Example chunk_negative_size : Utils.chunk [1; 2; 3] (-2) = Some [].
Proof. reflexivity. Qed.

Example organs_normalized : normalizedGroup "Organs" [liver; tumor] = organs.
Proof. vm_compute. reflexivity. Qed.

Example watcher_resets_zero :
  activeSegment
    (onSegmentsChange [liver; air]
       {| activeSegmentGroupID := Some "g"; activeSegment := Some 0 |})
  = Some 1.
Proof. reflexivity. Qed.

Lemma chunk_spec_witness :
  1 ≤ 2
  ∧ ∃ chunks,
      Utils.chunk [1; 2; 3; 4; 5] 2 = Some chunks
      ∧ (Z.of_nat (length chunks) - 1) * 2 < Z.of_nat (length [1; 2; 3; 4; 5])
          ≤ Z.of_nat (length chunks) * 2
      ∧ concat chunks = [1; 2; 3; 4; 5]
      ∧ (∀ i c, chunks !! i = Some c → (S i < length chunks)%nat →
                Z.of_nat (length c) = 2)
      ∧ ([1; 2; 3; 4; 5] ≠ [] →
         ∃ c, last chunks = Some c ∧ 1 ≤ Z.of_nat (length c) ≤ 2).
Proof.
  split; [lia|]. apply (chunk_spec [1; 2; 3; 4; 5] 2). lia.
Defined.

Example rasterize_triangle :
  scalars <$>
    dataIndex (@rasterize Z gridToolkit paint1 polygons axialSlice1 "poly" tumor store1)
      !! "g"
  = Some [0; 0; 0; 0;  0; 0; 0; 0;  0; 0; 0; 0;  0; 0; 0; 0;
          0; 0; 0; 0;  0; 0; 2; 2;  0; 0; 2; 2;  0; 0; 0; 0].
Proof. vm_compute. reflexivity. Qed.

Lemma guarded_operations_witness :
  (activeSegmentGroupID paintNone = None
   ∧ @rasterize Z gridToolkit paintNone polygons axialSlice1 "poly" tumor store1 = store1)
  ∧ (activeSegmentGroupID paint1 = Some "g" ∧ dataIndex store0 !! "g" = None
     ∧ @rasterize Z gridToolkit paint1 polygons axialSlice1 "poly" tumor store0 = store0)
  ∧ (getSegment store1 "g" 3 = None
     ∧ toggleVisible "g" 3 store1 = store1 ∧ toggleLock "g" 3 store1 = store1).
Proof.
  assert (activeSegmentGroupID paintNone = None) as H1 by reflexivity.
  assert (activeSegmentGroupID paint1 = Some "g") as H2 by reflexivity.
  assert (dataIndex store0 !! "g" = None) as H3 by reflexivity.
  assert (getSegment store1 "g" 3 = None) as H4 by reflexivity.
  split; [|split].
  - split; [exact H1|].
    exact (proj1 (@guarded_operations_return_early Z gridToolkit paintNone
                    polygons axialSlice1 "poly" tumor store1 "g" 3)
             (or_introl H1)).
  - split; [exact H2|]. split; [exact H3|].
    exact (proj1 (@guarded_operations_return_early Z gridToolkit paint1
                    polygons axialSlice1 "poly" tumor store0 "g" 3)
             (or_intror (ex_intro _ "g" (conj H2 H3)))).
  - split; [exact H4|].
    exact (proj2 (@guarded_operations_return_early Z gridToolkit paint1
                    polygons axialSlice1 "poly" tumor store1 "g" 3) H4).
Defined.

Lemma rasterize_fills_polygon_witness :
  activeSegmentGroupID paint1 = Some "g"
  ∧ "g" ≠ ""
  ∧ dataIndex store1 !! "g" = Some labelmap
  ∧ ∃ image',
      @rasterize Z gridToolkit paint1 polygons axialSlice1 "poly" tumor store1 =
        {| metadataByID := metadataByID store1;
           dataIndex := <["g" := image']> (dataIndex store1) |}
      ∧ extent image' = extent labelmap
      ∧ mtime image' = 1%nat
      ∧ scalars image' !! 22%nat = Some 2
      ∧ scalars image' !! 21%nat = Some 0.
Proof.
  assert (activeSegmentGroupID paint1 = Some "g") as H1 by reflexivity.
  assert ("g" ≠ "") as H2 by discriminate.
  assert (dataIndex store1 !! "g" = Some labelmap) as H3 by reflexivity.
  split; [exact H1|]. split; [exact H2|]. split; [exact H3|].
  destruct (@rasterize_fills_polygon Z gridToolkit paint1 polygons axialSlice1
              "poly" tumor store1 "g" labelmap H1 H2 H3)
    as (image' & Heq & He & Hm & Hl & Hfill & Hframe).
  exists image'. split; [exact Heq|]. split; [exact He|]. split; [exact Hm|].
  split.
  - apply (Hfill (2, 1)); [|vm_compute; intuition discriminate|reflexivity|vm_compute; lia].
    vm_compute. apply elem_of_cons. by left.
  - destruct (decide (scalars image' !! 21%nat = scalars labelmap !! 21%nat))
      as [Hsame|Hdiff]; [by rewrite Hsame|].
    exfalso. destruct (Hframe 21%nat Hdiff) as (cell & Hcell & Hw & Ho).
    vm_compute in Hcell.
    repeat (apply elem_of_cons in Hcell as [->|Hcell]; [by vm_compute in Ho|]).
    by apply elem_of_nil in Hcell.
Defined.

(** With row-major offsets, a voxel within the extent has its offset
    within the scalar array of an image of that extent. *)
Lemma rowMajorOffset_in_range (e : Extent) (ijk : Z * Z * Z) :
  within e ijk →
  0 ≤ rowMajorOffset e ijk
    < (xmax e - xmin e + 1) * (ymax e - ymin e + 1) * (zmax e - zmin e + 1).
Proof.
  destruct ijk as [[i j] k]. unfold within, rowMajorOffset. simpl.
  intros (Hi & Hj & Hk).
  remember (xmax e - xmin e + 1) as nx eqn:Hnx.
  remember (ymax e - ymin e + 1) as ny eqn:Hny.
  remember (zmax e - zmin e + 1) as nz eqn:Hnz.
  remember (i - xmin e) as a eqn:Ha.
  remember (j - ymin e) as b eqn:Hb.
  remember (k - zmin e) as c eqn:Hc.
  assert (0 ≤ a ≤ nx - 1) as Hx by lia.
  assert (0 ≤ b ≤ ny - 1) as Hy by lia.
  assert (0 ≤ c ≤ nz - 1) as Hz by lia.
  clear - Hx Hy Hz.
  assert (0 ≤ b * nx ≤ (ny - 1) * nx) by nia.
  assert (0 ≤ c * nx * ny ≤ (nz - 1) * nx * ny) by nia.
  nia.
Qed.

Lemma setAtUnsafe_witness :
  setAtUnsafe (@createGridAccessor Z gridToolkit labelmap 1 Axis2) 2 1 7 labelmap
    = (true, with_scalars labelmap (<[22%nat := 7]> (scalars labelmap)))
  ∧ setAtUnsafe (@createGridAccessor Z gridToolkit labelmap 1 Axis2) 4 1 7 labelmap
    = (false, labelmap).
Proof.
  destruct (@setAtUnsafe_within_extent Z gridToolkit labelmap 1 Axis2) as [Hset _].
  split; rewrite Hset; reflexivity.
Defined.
...
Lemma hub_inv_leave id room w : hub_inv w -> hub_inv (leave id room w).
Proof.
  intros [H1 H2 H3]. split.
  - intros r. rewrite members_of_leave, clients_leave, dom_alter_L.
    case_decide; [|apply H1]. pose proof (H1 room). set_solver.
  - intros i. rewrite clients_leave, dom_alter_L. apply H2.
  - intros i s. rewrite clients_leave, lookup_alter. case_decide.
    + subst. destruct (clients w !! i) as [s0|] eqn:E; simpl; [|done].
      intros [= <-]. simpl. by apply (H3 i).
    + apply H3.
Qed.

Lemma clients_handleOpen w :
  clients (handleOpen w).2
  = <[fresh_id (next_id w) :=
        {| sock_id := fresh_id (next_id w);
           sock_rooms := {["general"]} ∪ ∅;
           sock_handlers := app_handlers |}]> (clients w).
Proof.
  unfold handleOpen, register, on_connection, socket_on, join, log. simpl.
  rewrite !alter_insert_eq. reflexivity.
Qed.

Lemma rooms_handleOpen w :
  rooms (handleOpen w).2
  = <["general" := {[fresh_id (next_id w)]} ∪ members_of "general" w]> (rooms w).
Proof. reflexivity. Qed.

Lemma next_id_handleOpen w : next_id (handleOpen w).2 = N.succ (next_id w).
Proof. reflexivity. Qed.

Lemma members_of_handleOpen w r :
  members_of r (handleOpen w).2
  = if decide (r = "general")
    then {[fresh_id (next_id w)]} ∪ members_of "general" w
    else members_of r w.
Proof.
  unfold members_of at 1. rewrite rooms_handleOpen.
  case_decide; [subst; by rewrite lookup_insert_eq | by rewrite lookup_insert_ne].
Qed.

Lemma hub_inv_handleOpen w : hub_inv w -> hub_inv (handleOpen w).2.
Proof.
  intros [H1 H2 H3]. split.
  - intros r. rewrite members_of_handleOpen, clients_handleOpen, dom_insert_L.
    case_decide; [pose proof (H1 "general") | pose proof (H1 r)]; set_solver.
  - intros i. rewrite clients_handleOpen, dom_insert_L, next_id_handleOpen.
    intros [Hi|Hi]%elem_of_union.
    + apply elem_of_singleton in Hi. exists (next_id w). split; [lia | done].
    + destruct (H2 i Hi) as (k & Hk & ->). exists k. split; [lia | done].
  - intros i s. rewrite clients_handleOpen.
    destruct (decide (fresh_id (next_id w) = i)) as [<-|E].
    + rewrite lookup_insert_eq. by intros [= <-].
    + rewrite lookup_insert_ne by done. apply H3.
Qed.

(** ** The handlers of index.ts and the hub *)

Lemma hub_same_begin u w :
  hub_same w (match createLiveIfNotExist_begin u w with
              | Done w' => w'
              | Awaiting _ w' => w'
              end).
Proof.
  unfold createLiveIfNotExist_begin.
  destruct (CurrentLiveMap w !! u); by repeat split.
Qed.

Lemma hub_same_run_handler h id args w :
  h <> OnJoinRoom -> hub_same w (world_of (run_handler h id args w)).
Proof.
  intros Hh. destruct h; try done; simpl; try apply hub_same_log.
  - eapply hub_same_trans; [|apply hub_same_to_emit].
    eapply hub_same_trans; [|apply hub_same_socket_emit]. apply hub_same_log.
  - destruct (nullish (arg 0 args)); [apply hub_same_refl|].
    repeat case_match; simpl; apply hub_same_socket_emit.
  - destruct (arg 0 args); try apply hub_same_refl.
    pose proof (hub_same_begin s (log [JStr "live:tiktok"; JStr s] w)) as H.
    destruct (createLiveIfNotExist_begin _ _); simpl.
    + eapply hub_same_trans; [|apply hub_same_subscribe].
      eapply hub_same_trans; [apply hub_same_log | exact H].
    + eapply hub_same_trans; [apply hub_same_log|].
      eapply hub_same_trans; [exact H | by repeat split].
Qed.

▸ Task statement
In the data above, find the line that contains "Example chunk_negative_size : Utils.chunk" and the line that contains "Utils.chunk [1; 2; 3;". Repeat exactly those lines and every line between them, and only those.

▸ Written answer
Example chunk_negative_size : Utils.chunk [1; 2; 3] (-2) = Some [].
Proof. reflexivity. Qed.

Example organs_normalized : normalizedGroup "Organs" [liver; tumor] = organs.
Proof. vm_compute. reflexivity. Qed.

Example watcher_resets_zero :
  activeSegment
    (onSegmentsChange [liver; air]
       {| activeSegmentGroupID := Some "g"; activeSegment := Some 0 |})
  = Some 1.
Proof. reflexivity. Qed.

Lemma chunk_spec_witness :
  1 ≤ 2
  ∧ ∃ chunks,
      Utils.chunk [1; 2; 3; 4; 5] 2 = Some chunks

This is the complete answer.